More than 1,000 tourists were evacuated in the middle of the night from their holiday homes after firefighters received a telephone tip-off alerting them to a total of five explosive devices in the southwestern region.
Two were found in the Basque village of Arcangues, in a holiday resort and outside the tourism office, and a third on a TGV rail line near the Atlantic town of Ondres, at the northern edge of the Basque country.
Officials said all three devices had been easily defused, and that holidaymakers had been allowed to return to their accommodation Friday morning.
"The explosive devices turned out to be makeshift contraptions, of limited power and defective," the local prefecture in Pau said in a statement. "All the sites have been secured and reopened to the public."
Bomb disposal experts searched three other sites named by the anonymous caller, who gave the alert at around 4:00 am (0200 GMT), but uncovered no evidence of explosives.
The sites were a seafront casino in Biarritz, an exclusive hotel and restaurant run by star French chef Alain Ducasse in the Basque town of Biadarray and a holiday village in the town of Anglet.

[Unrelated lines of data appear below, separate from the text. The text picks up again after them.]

(* ===== verification/QueuesInv.v ===== *)
(** * The invariant of the queues core

    Key layouts of [pkg/queues], and the relation between its primary tables (queues,
    schedules, garbage-collection records) and what is derived from them: the two name
    indexes, the due index and the two counts. *)

From S2P Require Export QueuesView.

#[local] Ltac unfold_keys := cbn [fmap list_fmap arg_bytes concat].

Definition wf_qid (i : QueueId.t) : Prop :=
  is_u64 (QueueId.AccountId i) /\ is_u64 (QueueId.QueueId i).
Definition wf_sid (i : ScheduleId.t) : Prop :=
  is_u64 (ScheduleId.AccountId i) /\ is_u64 (ScheduleId.QueueId i) /\
  is_u64 (ScheduleId.ScheduleId i).

(** The queue a schedule belongs to. *)
Definition owner (s : Schedule.t) : QueueId.t :=
  QueueId.mk (ScheduleId.AccountId (Schedule.Id s)) (ScheduleId.QueueId (Schedule.Id s)).

#[export] Instance Schedule_eq_dec : EqDecision Schedule.t.
Proof. solve_decision. Defined.

(** ** Keys *)

Section queue_key_lemmas.
Context {U : Utils} {UO : UtilsOk U}.

Lemma qid_key_eq i : queue_key i = be64 (QueueId.AccountId i) ++ be64 (QueueId.QueueId i).
Proof.
  unfold queue_key, queues_tablePK, queues_tableSK. rewrite !ConcatBytes_spec. unfold_keys.
  by rewrite !app_nil_r.
Qed.
Lemma gc_pk_eq i : gcRecords_tablePK (QueueId.AccountId i) (QueueId.QueueId i) = queue_key i.
Proof. unfold gcRecords_tablePK. rewrite qid_key_eq, ConcatBytes_spec. unfold_keys. by rewrite app_nil_r. Qed.
Lemma sched_pk_eq i : schedules_tablePK (QueueId.AccountId i) (QueueId.QueueId i) = queue_key i.
Proof. apply gc_pk_eq. Qed.
Lemma sid_key_eq i : schedule_key i =
  be64 (ScheduleId.AccountId i) ++ be64 (ScheduleId.QueueId i) ++ be64 (ScheduleId.ScheduleId i).
Proof.
  unfold schedule_key, schedules_tablePK, schedules_tableSK. rewrite !ConcatBytes_spec. unfold_keys.
  by rewrite !app_nil_r, <-app_assoc.
Qed.
Lemma names_pk_eq a n : queues_namesIndexPK a n = be64 a ++ n.
Proof. unfold queues_namesIndexPK. rewrite ConcatBytes_spec. unfold_keys. by rewrite app_nil_r. Qed.
Lemma snames_pk_eq a q n : schedules_namesIndexPK a q n = be64 a ++ be64 q ++ n.
Proof. unfold schedules_namesIndexPK. rewrite ConcatBytes_spec. unfold_keys. by rewrite app_nil_r. Qed.
Lemma due_prefix_eq t : scheduledIndexPKPrefix t = be64 t.
Proof. unfold scheduledIndexPKPrefix. rewrite ConcatBytes_spec. unfold_keys. by rewrite app_nil_r. Qed.
Lemma due_key_eq s : schedule_due_key s = be64 (Schedule.NextScheduledAt s) ++ schedule_key (Schedule.Id s).
Proof.
  unfold schedule_due_key, scheduledIndexPK. rewrite ConcatBytes_spec, sid_key_eq. unfold_keys.
  by rewrite app_nil_r.
Qed.
Lemma cnt_pk_eq a : counters_tablePK a = be64 a.
Proof. unfold counters_tablePK. rewrite ConcatBytes_spec. unfold_keys. by rewrite app_nil_r. Qed.

Lemma be64_split a b x y : be64 a ++ x = be64 b ++ y -> be64 a = be64 b /\ x = y.
Proof. intros. apply app_eq_same_length; [by rewrite !length_be64|done]. Qed.

Lemma queue_key_inj i j : wf_qid i -> wf_qid j -> queue_key i = queue_key j -> i = j.
Proof.
  destruct i, j. intros [] []. rewrite !qid_key_eq. intros [? ?]%be64_split.
  f_equal; by apply be64_inj_u64.
Qed.
Lemma schedule_key_inj i j : wf_sid i -> wf_sid j -> schedule_key i = schedule_key j -> i = j.
Proof.
  destruct i, j. intros (?&?&?) (?&?&?). rewrite !sid_key_eq.
  intros [? [? ?]%be64_split]%be64_split. f_equal; by apply be64_inj_u64.
Qed.
Lemma names_pk_inj a n a' n' :
  is_u64 a -> is_u64 a' -> queues_namesIndexPK a n = queues_namesIndexPK a' n' -> a = a' /\ n = n'.
Proof. rewrite !names_pk_eq. intros ?? [? ?]%be64_split. eauto using be64_inj_u64. Qed.
Lemma snames_pk_inj a q n a' q' n' :
  is_u64 a -> is_u64 q -> is_u64 a' -> is_u64 q' ->
  schedules_namesIndexPK a q n = schedules_namesIndexPK a' q' n' -> a = a' /\ q = q' /\ n = n'.
Proof.
  rewrite !snames_pk_eq. intros ???? [? [? ?]%be64_split]%be64_split. eauto using be64_inj_u64.
Qed.
Lemma cnt_pk_inj a a' : is_u64 a -> is_u64 a' -> counters_tablePK a = counters_tablePK a' -> a = a'.
Proof. rewrite !cnt_pk_eq. apply be64_inj_u64. Qed.

(** A scan under a queue's partition key sees that queue's schedules only. *)
Lemma schedule_key_prefix i s :
  wf_qid i -> wf_sid (Schedule.Id s) ->
  queue_key i `prefix_of` schedule_key (Schedule.Id s) <-> owner s = i.
Proof.
  intros Hi (Ha & Hq & _).
  assert (schedule_key (Schedule.Id s) =
    queue_key (owner s) ++ be64 (ScheduleId.ScheduleId (Schedule.Id s))) as ->
    by (rewrite sid_key_eq, qid_key_eq, app_assoc; done). split.
  - intros Hp. rewrite <-(app_nil_r (queue_key i)) in Hp.
    apply prefix_app_same_length in Hp as [Hp _];
      [|by rewrite !qid_key_eq, !length_app, !length_be64].
    symmetry. by apply queue_key_inj.
  - intros <-. by apply prefix_app_r.
Qed.

Lemma due_item_id_key s : wf_sid (Schedule.Id s) -> due_item_id (schedule_due_key s) = Schedule.Id s.
Proof.
  rewrite due_key_eq. generalize (Schedule.Id s), (Schedule.NextScheduledAt s). clear s.
  intros [a q n] t (Ha & Hq & Hn). cbn in Ha, Hq, Hn. rewrite sid_key_eq. unfold due_item_id.
  cbn [ScheduleId.AccountId ScheduleId.QueueId ScheduleId.ScheduleId].
  rewrite (drop_app_length' (be64 t)) by (by rewrite length_be64).
  rewrite (take_app_length' (be64 a)) by (by rewrite length_be64).
  rewrite (app_assoc (be64 t)), (drop_app_length' (be64 t ++ be64 a))
    by (by rewrite length_app, !length_be64).
  rewrite (take_app_length' (be64 q)) by (by rewrite length_be64).
  rewrite (app_assoc _ (be64 q)), (drop_app_length' ((be64 t ++ be64 a) ++ be64 q))
    by (by rewrite !length_app, !length_be64).
  rewrite take_ge by (by rewrite length_be64).
  by rewrite !BytesToUint64_spec, !u64_id.
Qed.
End queue_key_lemmas.

(** ** The invariant *)

Section queue_invariant.
Context {U : Utils} {UO : UtilsOk U}.
Implicit Types (v : QView) (x : Queue.t) (s : Schedule.t).

Definition wf_queue_row x : Prop := wf_qid (Queue.Id x).
Definition wf_schedule s : Prop := wf_sid (Schedule.Id s) /\ is_i64 (Schedule.NextScheduledAt s).
Definition wf_record (r : QueuesGarbageCollectionRecord.t) : Prop :=
  wf_qid (QueuesGarbageCollectionRecord.QueueId r).

Definition row_key x : bytes := queue_key (Queue.Id x).
Definition row_num x : Z := QueueId.QueueId (Queue.Id x).
Definition skey s : bytes := schedule_key (Schedule.Id s).
Definition snum s : Z := ScheduleId.ScheduleId (Schedule.Id s).

Definition of_account (a : Z) x : Prop := QueueId.AccountId (Queue.Id x) = a.
Definition of_queue (i : QueueId.t) s : Prop := owner s = i.
#[export] Instance of_account_dec a x : Decision (of_account a x).
Proof. unfold of_account. apply _. Defined.
#[export] Instance of_queue_dec i s : Decision (of_queue i s).
Proof. unfold of_queue. apply _. Defined.

(** A queue or schedule of the store. *)
Definition has_queue v x : Prop := stores row_key (q_table v) x.
Definition has_schedule v s : Prop := stores skey (q_sched v) s.

Record queues_ok v : Prop := {
  qo_rows : keyed wf_queue_row row_key (q_table v);
  qo_names : named row_key queue_name_key row_num (q_table v) (q_names v);
  qo_count a : is_u64 a ->
    QueuesCounter.NumberOfQueues (default QueuesCounter.zero (q_cnt v !! counters_tablePK a)) =
    i64 (tally (of_account a) (q_table v));
  qo_keys k : is_Some (q_cnt v !! k) -> exists a, is_u64 a /\ k = counters_tablePK a;
}.

Record schedules_ok v : Prop := {
  so_rows : keyed wf_schedule skey (q_sched v);
  so_names : named skey schedule_name_key snum (q_sched v) (q_snames v);
  so_due : listed skey schedule_due_key (q_sched v) (q_due v);
}.

(** A schedule's queue exists or awaits collection, and never both. *)
Record linked v : Prop := {
  ln_count x : has_queue v x ->
    Queue.SchedulesCount x = i64 (tally (of_queue (Queue.Id x)) (q_sched v));
  ln_owner s : has_schedule v s ->
    is_Some (q_table v !! queue_key (owner s)) \/ is_Some (q_gc v !! queue_key (owner s));
  ln_gc : keyed wf_record gc_key (q_gc v);
  ln_dead k : is_Some (q_gc v !! k) -> q_table v !! k = None;
}.

Record QInv v : Prop := {
  qi_queues : queues_ok v;
  qi_schedules : schedules_ok v;
  qi_linked : linked v;
}.

(** ** Side conditions of the index lemmas *)

Lemma queue_name_num_key x y :
  wf_queue_row x -> wf_queue_row y -> queue_name_key x = queue_name_key y ->
  row_num x = row_num y -> row_key x = row_key y.
Proof.
  intros [Hx _] [Hy _] [E _]%names_pk_inj En; [|done..]. unfold row_key. rewrite !qid_key_eq.
  unfold row_num in En. congruence.
Qed.

Lemma schedule_name_num_key s t :
  wf_schedule s -> wf_schedule t -> schedule_name_key s = schedule_name_key t ->
  snum s = snum t -> skey s = skey t.
Proof.
  intros [(Hx & Hy & _) _] [(Hx' & Hy' & _) _] (E1 & E2 & _)%snames_pk_inj En; [|done..].
  unfold skey. rewrite !sid_key_eq. unfold snum in En. congruence.
Qed.

Lemma schedule_due_key_key s t :
  wf_schedule s -> wf_schedule t -> schedule_due_key s = schedule_due_key t -> skey s = skey t.
Proof. intros _ _. rewrite !due_key_eq. by intros [_ ?]%be64_split. Qed.

Lemma has_queue_wf v x : queues_ok v -> has_queue v x -> wf_qid (Queue.Id x).
Proof. intros Hq Hx. by apply (stores_wf _ _ _ _ (qo_rows v Hq)). Qed.

Lemma has_schedule_wf v s : schedules_ok v -> has_schedule v s -> wf_schedule s.
Proof. intros Hs Hx. by apply (stores_wf _ _ _ _ (so_rows v Hs)). Qed.

(** A row is found under its id. *)
Lemma lookup_queue v i x :
  queues_ok v -> wf_qid i -> q_table v !! queue_key i = Some x <-> has_queue v x /\ Queue.Id x = i.
Proof.
  intros Hq Hi. split.
  - intros Hx. destruct (qo_rows v Hq _ _ Hx) as [E Hw]. apply queue_key_inj in E as ->; done.
  - by intros [Hx <-].
Qed.

Lemma lookup_schedule v i s :
  schedules_ok v -> wf_sid i ->
  q_sched v !! schedule_key i = Some s <-> has_schedule v s /\ Schedule.Id s = i.
Proof.
  intros Hs Hi. split.
  - intros Hx. destruct (so_rows v Hs _ _ Hx) as [E [Hw _]]. apply schedule_key_inj in E as ->; done.
  - by intros [Hx <-].
Qed.

(** ** Lookups by name *)

Definition by_name v (a : Z) (name : bytes) : option Queue.t :=
  q_names v !! queues_namesIndexPK a name ≫= fun n => q_table v !! queue_key (QueueId.mk a n).
Definition schedule_by_name v (i : QueueId.t) (name : bytes) : option Schedule.t :=
  let a := QueueId.AccountId i in let q := QueueId.QueueId i in
  q_snames v !! schedules_namesIndexPK a q name ≫=
    fun n => q_sched v !! schedule_key (ScheduleId.mk a q n).

Lemma by_name_Some v a name x :
  queues_ok v -> is_u64 a ->
  by_name v a name = Some x <-> has_queue v x /\ of_account a x /\ Queue.Name x = name.
Proof.
  intros Hq Ha. unfold by_name, of_account. rewrite bind_Some. split.
  - intros (n & Hn & Hx). apply (qo_names v Hq) in Hn as (y & Hy & E & <-).
    pose proof (has_queue_wf v y Hq Hy) as Hwy.
    apply names_pk_inj in E as [E1 E2]; [|by apply Hwy|done].
    apply lookup_queue in Hx as [Hx Ei]; [|done|split; [done|apply Hwy]].
    assert (x = y) as ->; [|by split_and!].
    unfold has_queue, stores, row_key in *. rewrite Ei in Hx. destruct y as [[]]. cbn in *. congruence.
  - intros (Hx & <- & <-). exists (row_num x). split.
    + apply (qo_names v Hq). exists x. by split_and!.
    + unfold has_queue, stores, row_key, row_num in *. by destruct x as [[]].
Qed.

Lemma by_name_None v a name :
  queues_ok v -> is_u64 a -> by_name v a name = None -> q_names v !! queues_namesIndexPK a name = None.
Proof.
  intros Hq Ha. unfold by_name. destruct (q_names v !! _) as [n|] eqn:E; [|done].
  cbn. apply (qo_names v Hq) in E as (y & Hy & E & <-). pose proof (has_queue_wf v y Hq Hy) as Hwy.
  apply names_pk_inj in E as [<- _]; [|by apply Hwy|done].
  intros En. exfalso. assert (q_table v !! row_key y = None); [|unfold has_queue, stores in Hy; congruence].
  unfold row_key. unfold row_num in En. by destruct y as [[]].
Qed.

Lemma schedule_by_name_Some v i name s :
  schedules_ok v -> wf_qid i ->
  schedule_by_name v i name = Some s <-> has_schedule v s /\ of_queue i s /\ Schedule.Name s = name.
Proof.
  intros Hs [Ha Hb]. unfold schedule_by_name, of_queue. rewrite bind_Some. split.
  - intros (n & Hn & Hx). apply (so_names v Hs) in Hn as (y & Hy & E & <-).
    destruct (has_schedule_wf v y Hs Hy) as [(Hy1 & Hy2 & Hy3) _].
    apply snames_pk_inj in E as (E1 & E2 & E3); [|done..].
    apply lookup_schedule in Hx as [Hx Ei]; [|done|by split_and!].
    assert (s = y) as ->.
    { unfold has_schedule, stores, skey in *. rewrite Ei in Hx. destruct y as [[]]. cbn in *. congruence. }
    split_and!; try done. unfold owner. destruct i. cbn in *. congruence.
  - intros (Hx & <- & <-). exists (snum s). split.
    + apply (so_names v Hs). exists s. by split_and!.
    + unfold has_schedule, stores, skey, snum in *. by destruct s as [[]].
Qed.

Lemma schedule_by_name_None v i name :
  schedules_ok v -> wf_qid i -> schedule_by_name v i name = None ->
  q_snames v !! schedules_namesIndexPK (QueueId.AccountId i) (QueueId.QueueId i) name = None.
Proof.
  intros Hs [Ha Hb]. unfold schedule_by_name. destruct (q_snames v !! _) as [n|] eqn:E; [|done].
  cbn. apply (so_names v Hs) in E as (y & Hy & E & <-).
  destruct (has_schedule_wf v y Hs Hy) as [(Hy1 & Hy2 & Hy3) _].
  apply snames_pk_inj in E as (<- & <- & _); [|done..].
  intros En. exfalso. assert (q_sched v !! skey y = None); [|unfold has_schedule, stores in Hy; congruence].
  unfold skey. unfold snum in En. by destruct y as [[]].
Qed.
End queue_invariant.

"No suspect elements were found," said an official at the regional prefecture in Pau.
Officials earlier said the device planted on the rail line was thought to be a gas canister equipped with a detonator. No details were given of the other devices.
Rail traffic was cut along the southwestern Atlantic coast following the bomb alert, while the rail station in Bordeaux was shut for two hours to allow a safety inspection on a night train arriving from Paris.
Anti-terrorism police and gendarmes have opened a joint investigation, a police official said.
The scare comes after a French-based Basque separatist group warned in April that it planned a campaign of attacks in Spain and France to further its call for an independent Basque homeland.
The little-known group, whose name Irrintzi means "Shout" in Basque, has claimed half a dozen low-level attacks or attempted attacks since August 2007 in the Basque region of southwest France, targeting estate agents, tourist sites and a police station.
Police in France also regularly detain suspected members of Spain's armed separatist group ETA, which is blamed for the deaths of 823 people in a 40-year campaign of bombings and shootings to carve a Basque homeland out of northern Spain and southwestern France.
ETA, whose initials stand for Euskadi ta Askatasuna, or Basque Homeland and Freedom in the Basque language, is designated a terrorist organisation by the United States and the European Union.
In recent month it has been hit by a string of arrests of high-profile members, and seizures of weapons caches.